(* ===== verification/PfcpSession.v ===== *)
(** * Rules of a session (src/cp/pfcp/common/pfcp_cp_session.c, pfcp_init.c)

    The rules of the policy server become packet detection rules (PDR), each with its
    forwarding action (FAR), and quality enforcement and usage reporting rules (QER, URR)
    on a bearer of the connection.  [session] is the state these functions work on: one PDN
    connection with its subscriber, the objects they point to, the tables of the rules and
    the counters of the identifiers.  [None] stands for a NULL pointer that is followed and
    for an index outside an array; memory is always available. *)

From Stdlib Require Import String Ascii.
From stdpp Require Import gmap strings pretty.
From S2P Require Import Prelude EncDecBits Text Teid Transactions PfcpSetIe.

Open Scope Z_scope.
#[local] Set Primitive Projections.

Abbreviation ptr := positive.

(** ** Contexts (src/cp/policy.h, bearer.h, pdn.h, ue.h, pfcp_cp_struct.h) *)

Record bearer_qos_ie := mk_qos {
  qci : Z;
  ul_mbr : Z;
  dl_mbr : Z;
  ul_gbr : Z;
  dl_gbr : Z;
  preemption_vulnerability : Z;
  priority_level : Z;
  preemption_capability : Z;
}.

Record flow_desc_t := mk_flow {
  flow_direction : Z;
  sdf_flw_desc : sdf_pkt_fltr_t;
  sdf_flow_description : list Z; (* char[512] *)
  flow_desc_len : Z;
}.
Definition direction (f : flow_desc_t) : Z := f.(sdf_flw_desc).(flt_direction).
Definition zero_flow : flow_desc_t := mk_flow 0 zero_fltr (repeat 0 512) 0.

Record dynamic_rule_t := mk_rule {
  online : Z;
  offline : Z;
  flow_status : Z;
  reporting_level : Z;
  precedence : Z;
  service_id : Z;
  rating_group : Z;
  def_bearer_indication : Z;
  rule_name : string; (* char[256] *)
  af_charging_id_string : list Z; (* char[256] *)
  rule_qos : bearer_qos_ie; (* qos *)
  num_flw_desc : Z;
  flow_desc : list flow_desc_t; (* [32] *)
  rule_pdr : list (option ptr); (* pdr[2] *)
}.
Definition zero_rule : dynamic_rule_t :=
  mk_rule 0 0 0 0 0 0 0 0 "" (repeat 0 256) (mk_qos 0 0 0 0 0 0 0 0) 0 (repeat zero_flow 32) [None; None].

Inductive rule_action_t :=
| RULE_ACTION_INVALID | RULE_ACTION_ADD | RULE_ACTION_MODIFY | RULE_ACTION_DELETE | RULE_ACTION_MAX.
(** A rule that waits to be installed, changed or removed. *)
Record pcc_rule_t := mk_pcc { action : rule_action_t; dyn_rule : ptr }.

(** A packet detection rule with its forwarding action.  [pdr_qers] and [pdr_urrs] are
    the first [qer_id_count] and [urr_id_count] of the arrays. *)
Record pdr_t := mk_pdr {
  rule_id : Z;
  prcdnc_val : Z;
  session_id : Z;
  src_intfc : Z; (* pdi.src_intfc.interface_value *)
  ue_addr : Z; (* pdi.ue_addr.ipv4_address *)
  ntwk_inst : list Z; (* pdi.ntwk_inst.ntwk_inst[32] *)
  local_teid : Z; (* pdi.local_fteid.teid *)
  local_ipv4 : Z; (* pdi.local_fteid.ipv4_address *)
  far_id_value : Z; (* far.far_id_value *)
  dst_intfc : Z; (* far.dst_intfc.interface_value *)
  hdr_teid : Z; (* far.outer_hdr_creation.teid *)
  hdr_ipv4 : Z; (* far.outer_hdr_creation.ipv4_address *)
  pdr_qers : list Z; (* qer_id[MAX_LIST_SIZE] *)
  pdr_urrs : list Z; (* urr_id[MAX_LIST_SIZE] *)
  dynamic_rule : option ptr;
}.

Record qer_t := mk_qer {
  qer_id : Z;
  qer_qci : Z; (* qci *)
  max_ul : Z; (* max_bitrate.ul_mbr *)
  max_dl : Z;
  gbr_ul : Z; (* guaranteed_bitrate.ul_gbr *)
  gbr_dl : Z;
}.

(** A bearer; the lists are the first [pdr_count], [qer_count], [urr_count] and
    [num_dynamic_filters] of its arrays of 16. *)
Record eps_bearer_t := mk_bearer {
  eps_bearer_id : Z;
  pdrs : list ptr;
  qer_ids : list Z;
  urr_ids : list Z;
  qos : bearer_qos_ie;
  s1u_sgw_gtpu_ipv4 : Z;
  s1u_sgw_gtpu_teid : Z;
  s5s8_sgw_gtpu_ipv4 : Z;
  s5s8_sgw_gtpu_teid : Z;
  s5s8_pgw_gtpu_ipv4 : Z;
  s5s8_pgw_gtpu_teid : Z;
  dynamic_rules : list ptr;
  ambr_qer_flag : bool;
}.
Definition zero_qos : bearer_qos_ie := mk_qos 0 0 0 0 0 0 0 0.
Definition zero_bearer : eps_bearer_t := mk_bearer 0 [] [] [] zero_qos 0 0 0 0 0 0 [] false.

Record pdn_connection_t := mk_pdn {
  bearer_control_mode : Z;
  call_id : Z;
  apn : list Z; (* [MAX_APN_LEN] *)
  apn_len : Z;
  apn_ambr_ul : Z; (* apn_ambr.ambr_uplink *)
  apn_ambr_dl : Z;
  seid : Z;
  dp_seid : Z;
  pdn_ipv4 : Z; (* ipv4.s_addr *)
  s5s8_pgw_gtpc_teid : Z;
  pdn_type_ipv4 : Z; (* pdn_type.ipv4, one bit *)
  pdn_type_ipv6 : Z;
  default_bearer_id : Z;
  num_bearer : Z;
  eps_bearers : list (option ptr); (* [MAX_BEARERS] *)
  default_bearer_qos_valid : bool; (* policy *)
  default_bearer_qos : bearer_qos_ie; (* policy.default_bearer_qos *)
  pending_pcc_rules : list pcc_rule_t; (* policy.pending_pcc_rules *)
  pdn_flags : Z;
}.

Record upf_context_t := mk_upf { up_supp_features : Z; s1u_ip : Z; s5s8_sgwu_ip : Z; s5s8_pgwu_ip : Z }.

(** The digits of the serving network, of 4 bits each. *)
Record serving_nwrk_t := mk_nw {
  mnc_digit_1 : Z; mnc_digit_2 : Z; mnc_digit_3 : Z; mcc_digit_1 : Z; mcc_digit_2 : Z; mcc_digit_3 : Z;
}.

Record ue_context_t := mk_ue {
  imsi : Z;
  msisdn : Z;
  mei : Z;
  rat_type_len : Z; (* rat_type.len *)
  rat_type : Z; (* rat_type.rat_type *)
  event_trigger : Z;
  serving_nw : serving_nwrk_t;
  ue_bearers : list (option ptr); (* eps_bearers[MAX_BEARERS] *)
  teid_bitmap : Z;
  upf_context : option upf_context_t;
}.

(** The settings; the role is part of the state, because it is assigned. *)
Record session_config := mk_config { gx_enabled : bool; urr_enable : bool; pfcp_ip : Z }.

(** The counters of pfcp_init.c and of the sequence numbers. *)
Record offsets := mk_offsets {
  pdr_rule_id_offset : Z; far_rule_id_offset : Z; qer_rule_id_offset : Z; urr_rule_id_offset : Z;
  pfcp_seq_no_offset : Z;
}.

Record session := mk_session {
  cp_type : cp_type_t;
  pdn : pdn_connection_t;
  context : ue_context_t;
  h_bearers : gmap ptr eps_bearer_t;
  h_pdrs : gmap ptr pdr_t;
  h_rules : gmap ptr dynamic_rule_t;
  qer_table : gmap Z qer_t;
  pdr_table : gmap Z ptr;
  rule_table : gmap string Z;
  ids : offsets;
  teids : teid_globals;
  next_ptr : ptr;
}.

PROBLEM REQUIREMENTS
Where the material contains a line with "policy", return that line.

EXERCISE OUTPUT
    The rules of the policy server become packet detection rules (PDR), each with its
(** ** Contexts (src/cp/policy.h, bearer.h, pdn.h, ue.h, pfcp_cp_struct.h) *)
  default_bearer_qos_valid : bool; (* policy *)
  default_bearer_qos : bearer_qos_ie; (* policy.default_bearer_qos *)
  pending_pcc_rules : list pcc_rule_t; (* policy.pending_pcc_rules *)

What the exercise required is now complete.